Work to complete: Give back exactly the lines from the one that includes "destruct (Hrec (with_g_maze" to the last line below, both included, and no further lines.

Stored items:
********************
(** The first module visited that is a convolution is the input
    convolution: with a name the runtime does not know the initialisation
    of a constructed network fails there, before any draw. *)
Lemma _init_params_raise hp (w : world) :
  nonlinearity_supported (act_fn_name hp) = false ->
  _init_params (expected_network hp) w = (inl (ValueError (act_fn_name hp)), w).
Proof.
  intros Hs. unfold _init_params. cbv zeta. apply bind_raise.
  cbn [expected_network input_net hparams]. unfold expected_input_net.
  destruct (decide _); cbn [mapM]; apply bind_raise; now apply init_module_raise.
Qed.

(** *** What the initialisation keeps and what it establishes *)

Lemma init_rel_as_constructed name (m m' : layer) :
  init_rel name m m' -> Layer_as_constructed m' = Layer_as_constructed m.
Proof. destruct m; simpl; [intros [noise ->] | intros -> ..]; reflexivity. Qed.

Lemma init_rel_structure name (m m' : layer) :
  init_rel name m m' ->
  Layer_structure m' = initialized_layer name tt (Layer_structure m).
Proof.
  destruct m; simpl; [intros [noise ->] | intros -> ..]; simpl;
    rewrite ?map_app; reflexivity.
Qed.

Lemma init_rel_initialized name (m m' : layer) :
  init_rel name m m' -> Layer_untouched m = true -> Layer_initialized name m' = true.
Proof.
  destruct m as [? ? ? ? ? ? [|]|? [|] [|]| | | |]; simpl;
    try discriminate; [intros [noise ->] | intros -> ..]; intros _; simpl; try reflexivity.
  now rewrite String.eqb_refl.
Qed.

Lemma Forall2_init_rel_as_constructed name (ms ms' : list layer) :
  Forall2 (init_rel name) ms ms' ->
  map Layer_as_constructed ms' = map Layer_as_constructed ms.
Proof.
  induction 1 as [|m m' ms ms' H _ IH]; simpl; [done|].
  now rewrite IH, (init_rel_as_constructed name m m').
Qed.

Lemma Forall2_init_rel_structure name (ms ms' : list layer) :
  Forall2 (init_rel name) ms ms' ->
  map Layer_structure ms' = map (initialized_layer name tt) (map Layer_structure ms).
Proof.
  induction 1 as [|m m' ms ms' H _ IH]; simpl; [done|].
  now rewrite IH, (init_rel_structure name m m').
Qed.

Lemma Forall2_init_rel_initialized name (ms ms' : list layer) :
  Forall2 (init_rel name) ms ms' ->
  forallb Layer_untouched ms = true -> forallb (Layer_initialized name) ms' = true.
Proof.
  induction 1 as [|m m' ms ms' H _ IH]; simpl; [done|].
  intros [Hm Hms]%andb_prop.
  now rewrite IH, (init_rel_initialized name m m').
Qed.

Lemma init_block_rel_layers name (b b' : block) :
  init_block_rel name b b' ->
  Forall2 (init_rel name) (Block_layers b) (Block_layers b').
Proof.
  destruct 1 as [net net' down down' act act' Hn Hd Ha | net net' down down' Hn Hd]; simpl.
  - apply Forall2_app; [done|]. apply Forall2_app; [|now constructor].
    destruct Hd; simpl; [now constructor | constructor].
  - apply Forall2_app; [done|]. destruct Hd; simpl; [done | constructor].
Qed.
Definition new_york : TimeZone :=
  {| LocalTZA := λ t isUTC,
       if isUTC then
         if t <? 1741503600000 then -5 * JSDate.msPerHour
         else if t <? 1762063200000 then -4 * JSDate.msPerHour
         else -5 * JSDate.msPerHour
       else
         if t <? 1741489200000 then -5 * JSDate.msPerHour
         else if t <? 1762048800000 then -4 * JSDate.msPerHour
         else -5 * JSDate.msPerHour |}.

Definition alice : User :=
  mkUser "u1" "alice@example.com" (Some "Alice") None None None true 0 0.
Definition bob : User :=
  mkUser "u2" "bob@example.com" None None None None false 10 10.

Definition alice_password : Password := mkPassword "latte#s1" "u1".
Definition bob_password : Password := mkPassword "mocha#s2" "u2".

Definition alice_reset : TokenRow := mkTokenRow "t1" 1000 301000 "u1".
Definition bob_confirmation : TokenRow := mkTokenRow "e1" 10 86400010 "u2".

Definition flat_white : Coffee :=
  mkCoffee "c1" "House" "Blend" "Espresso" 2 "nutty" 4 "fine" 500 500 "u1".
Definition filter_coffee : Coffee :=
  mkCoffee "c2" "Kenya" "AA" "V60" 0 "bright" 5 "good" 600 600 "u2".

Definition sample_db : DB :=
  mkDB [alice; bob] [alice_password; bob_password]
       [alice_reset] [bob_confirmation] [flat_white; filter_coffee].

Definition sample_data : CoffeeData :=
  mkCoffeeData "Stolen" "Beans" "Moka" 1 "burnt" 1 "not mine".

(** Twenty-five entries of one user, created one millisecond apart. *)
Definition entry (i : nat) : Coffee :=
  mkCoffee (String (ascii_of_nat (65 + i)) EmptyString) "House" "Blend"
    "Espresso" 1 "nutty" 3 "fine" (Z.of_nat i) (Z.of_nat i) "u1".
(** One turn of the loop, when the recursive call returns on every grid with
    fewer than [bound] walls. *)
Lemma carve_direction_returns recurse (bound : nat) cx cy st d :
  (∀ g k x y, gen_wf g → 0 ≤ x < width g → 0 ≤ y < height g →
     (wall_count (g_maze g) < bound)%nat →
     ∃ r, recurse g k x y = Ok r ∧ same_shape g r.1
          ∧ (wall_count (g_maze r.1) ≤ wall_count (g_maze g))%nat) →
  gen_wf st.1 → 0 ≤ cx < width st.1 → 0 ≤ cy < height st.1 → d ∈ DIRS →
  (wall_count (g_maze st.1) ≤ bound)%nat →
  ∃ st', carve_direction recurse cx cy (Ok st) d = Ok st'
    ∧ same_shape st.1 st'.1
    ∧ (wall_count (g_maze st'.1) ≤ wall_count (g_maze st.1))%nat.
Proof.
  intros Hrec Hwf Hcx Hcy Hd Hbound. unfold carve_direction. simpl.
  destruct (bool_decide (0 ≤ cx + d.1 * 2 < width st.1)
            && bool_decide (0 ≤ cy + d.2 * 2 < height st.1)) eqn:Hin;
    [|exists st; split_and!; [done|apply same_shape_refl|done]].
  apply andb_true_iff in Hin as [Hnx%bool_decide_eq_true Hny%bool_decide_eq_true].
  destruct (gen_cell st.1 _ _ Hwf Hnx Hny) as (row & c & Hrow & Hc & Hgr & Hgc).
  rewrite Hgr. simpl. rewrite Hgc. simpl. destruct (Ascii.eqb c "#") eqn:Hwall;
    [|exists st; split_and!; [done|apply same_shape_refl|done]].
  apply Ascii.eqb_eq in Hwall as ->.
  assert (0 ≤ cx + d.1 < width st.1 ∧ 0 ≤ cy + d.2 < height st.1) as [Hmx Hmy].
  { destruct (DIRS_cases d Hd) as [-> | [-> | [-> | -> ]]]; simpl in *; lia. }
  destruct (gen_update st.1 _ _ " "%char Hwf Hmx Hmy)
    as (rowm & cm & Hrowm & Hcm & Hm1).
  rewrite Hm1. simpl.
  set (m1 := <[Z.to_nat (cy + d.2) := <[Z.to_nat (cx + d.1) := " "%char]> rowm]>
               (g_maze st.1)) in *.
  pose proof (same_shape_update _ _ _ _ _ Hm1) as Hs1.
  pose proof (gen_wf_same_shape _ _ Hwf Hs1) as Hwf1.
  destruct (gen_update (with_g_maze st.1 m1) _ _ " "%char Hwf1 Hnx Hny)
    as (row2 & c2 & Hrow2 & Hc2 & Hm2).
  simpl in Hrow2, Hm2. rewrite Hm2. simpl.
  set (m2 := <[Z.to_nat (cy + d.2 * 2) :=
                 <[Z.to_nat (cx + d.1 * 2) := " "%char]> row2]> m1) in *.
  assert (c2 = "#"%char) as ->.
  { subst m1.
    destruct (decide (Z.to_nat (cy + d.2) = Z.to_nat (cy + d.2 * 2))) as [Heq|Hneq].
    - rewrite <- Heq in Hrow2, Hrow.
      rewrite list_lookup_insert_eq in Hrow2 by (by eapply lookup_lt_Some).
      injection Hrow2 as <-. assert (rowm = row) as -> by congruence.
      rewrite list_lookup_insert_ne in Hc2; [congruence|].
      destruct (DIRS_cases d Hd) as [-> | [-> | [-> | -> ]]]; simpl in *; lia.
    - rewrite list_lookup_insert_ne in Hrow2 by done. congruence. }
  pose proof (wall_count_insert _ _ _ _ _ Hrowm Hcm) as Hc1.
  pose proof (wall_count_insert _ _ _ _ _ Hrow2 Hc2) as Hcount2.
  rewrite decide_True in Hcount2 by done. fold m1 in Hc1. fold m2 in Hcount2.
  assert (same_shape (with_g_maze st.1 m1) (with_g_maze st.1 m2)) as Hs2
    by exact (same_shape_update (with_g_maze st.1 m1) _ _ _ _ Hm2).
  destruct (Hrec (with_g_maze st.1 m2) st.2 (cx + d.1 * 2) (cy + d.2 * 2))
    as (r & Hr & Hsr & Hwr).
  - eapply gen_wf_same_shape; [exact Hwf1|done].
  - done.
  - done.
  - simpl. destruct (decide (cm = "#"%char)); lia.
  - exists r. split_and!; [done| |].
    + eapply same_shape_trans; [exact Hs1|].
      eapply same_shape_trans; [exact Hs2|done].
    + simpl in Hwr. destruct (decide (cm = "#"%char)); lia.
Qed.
********************
Final answer:
  destruct (Hrec (with_g_maze st.1 m2) st.2 (cx + d.1 * 2) (cy + d.2 * 2))
    as (r & Hr & Hsr & Hwr).
  - eapply gen_wf_same_shape; [exact Hwf1|done].
  - done.
  - done.
  - simpl. destruct (decide (cm = "#"%char)); lia.
  - exists r. split_and!; [done| |].
    + eapply same_shape_trans; [exact Hs1|].
      eapply same_shape_trans; [exact Hs2|done].
    + simpl in Hwr. destruct (decide (cm = "#"%char)); lia.
Qed.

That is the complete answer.